• BIST 9006.55
  • Altın 3060.438
  • Dolar 34.2719
  • Euro 37.2152
  • İstanbul 14 °C
  • Ankara 14 °C
  • Antalya 23 °C

Hukuk şirketleri Isparta'ya koştu

Hukuk şirketleri Isparta'ya koştu
Isparta'da 57 kişinin ölümü ile sonuçlanan uçak kazasının ardından yabancı hukuk bürolarının olaya müdahil olmak istemesi tartışma konusu haline geldi.

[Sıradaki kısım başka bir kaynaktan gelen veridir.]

(* ===== verification/Typing.v ===== *)
(** * The types of the kernel's pointers

    Every pointer field of the kernel's structures is NULL or the address of an object of
    the type the headers declare for it, and stays so: a state is [typed] if its pointers
    are, and a function is if it leads from typed states to typed states, returns a result
    of its type and follows no pointer to an object that is not there.  The file has a rule
    for each construct of the code, the types of the functions of src/kernel, found by the
    tactic [typing] with the rules, and the theorem on sequences of calls.

    A typed function may still fault on a NULL pointer, outside of a buffer or of a table,
    or run for ever; where it does not, the theorems of the other files say so.  The block
    pools are not among the functions here, since they keep pointers of two types in one
    field, nor is the event thread, which reads a pointer out of a message. *)

From stdpp Require Import base gmap list.
From Stdlib Require Import ZArith.
From S2P Require Import Prelude Mem State Samples Port ReadyQueue Sched TaskQueue Task Timer.
From S2P Require Import Mutex Semaphore Queue Wait Tasklet Event Irq Tick.
#[local] Open Scope Z_scope.
#[local] Open Scope rosx_scope.

(** ** Typed states *)

(** The addresses of the objects of each type. *)
Record world := mk_world {
  w_task : gset positive;
  w_timer : gset positive;
  w_mutex : gset positive;
  w_sem : gset positive;
  w_event : gset positive;
  w_wq : gset positive;
  w_mq : gset positive;
  w_bpool : gset positive;
  w_tasklet : gset positive;
}.

(** A pointer to one of the objects [A], or NULL. *)
Definition points (A : gset positive) (p : ptr) : Prop := forall a, p = Some a -> a ∈ A.

Section Types.
Context (w : world).

Record task_typed (t : tcb) : Prop := {
  ty_t_timer : points (w_timer w) (t_timer t);
  ty_t_sem : points (w_sem w) (t_sem t);
  ty_t_mutex : points (w_mutex w) (t_mutex t);
  ty_t_event : points (w_event w) (t_event t);
  ty_t_wq : points (w_wq w) (t_wq t);
  ty_t_mq : points (w_mq w) (t_mq t);
  ty_t_bpool : points (w_bpool w) (t_bpool t);
  ty_t_next : points (w_task w) (t_next t);
  ty_t_list : points (w_task w) (t_list t);
}.

(** The kernel's own handlers get the waiting task as their argument; what an
    application's handler gets is the application's affair. *)
Definition priv_typed (h : option timer_handler) (priv : ptr) : Prop :=
  match h with
  | Some H_mutex | Some H_sem | Some H_wait => points (w_task w) priv
  | _ => True
  end.

Record timer_typed (t : timer_list) : Prop := {
  ty_tm_priv : priv_typed (tm_handler t) (tm_priv t);
  ty_tm_task : points (w_task w) (tm_task t);
  ty_tm_next : points (w_timer w) (tm_next t);
  ty_tm_prev : points (w_timer w) (tm_prev t);
}.

Record mutex_typed (m : mutex) : Prop := {
  ty_m_owner : points (w_task w) (m_owner m);
  ty_m_task : points (w_task w) (m_task m);
  ty_m_next : points (w_mutex w) (m_next m);
}.

Record sem_typed (m : semaphore) : Prop := {
  ty_sem_task : points (w_task w) (sem_task m);
  ty_sem_next : points (w_sem w) (sem_next m);
}.

Record event_typed (g : event_group) : Prop := {
  ty_eg_task : points (w_task w) (eg_task g);
  ty_eg_next : points (w_event w) (eg_next g);
}.

Record wq_typed (q : wait_queue) : Prop := {
  ty_wq_task : points (w_task w) (wq_task q);
  ty_wq_next : points (w_wq w) (wq_next q);
  ty_wq_prev : points (w_wq w) (wq_prev q);
}.

Record mq_typed (q : msg_queue) : Prop := {
  ty_mq_write : points (w_task w) (mq_write_task q);
  ty_mq_read : points (w_task w) (mq_read_task q);
}.

Record tasklet_typed (k : tasklet) : Prop := {
  ty_tl_next : points (w_tasklet w) (tl_next k);
  ty_tl_prev : points (w_tasklet w) (tl_prev k);
}.

(** A store with the objects [A], all of the type [P]. *)
Definition store_typed {T} (A : gset positive) (P : T -> Prop) (m : gmap positive T) : Prop :=
  dom m = A /\ map_Forall (fun _ => P) m.

Record typed (s : kst) : Prop := {
  ty_tasks : store_typed (w_task w) task_typed (k_tasks s);
  ty_timers : store_typed (w_timer w) timer_typed (k_timers s);
  ty_mutexes : store_typed (w_mutex w) mutex_typed (k_mutexes s);
  ty_sems : store_typed (w_sem w) sem_typed (k_sems s);
  ty_events : store_typed (w_event w) event_typed (k_events s);
  ty_wqs : store_typed (w_wq w) wq_typed (k_wqs s);
  ty_mqs : store_typed (w_mq w) mq_typed (k_mqs s);
  ty_tasklets : store_typed (w_tasklet w) tasklet_typed (k_tasklets s);
  ty_curr : points (w_task w) (k_curr s);
  ty_ready : points (w_task w) (k_ready s);
  ty_list_head : points (w_task w) (k_list_head s);
  ty_timer_head : points (w_timer w) (k_timer_head s);
  ty_wait_list : points (w_wq w) (k_wait_list s);
  ty_tasklet_list : points (w_tasklet w) (k_tasklet_list s);
}.

(** ** Typed functions *)

Fixpoint typed_out {A} (P : A -> Prop) (o : outcome kst A) : Prop :=
  match o with
  | Done a s => typed s /\ P a
  | Crash e => e <> WildPtr
  | Switch s k => typed s /\ forall s', typed s' -> typed_out P (k s')
  end.

Definition typed_m {A} (P : A -> Prop) (m : M A) : Prop := forall s, typed s -> typed_out P (m s).

Lemma ty_obind {A B} (P : A -> Prop) (Q : B -> Prop) o (f : A -> M B) :
  typed_out P o -> (forall a, P a -> typed_m Q (f a)) -> typed_out Q (obind o f).
Proof.
  intros Ho Hf. induction o as [a s|e|s k IH]; simpl in *.
  - destruct Ho as [Hs Ha]. by apply Hf.
  - done.
  - destruct Ho as [Hs Hk]. split; [done|]. intros s' Hs'. by apply IH, Hk.
Qed.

ISPARTA-Isparta'da 57 kişinin ölümü ile sonuçlanan uçak kazasının ardından yabancı hukuk bürolarının olaya müdahil olmak istemesi tartışma konusu haline geldi. Türk kamuoyunun alışık olmadığı bu durum, kazada hayatını kaybedenlerin yakınlarının kafasını karıştırırken hukukçular da ikiye bölündü. Bazıları yabancıların mağdurlardan vekâlet istemesinin Avukatlık Yasası'na muhalif olup suç olduğunu iddia ederken, yabancı hukuk şirketleri ise Avrupa'da uçak kazası davalarının uzman hukuk büroları tarafından takip edildiğini kaydediyor.

 

ABD'li Bowleks Vernallp hukuk şirketinin ardından Kaya Partners Hukuki Danışmanlık Şirketi, İngiliz avukatları temsilen Isparta'ya gelerek kazanın mağdurları ile görüştü. Atlasjet'in düşen uçağında hayatını kaybedenlerin yakınlarının vekâletini almak için milyon dolarlık tazminat vaadinde bulunulduğu belirtiliyor. Atlasjet ise ölenlerin yakınlarına 25 bin dolar ödeyerek aleyhte gelişmelerin önünü almak istiyor. Kaya Partners yetkilisi Vahit Kaya ise "Hiçbir şirket dava bitmeden ailelere tazminat vaadinde bulunamaz." diyerek kendisini savundu. Uçak kazasında babasını kaybeden Cihan Zengi, haklarını arama konusunda kime inanacaklarını şaşırdıklarını belirterek, "Bize en çok devletin sahip çıkması gerekirken, hiç kimse bilgi vermiyor." dedi. Kazada oğlunu kaybeden Ömer Büyükçaylı ise yabancıların, "Bir daha böyle kazalar yaşanmasın. Sizin adınıza biz hakkınızı arayacağız. Hiç para ödemeyeceksiniz, kazanırsak yüzde 30'unu biz alacağız." diyerek kendileriyle diyalog kurduklarını anlattı.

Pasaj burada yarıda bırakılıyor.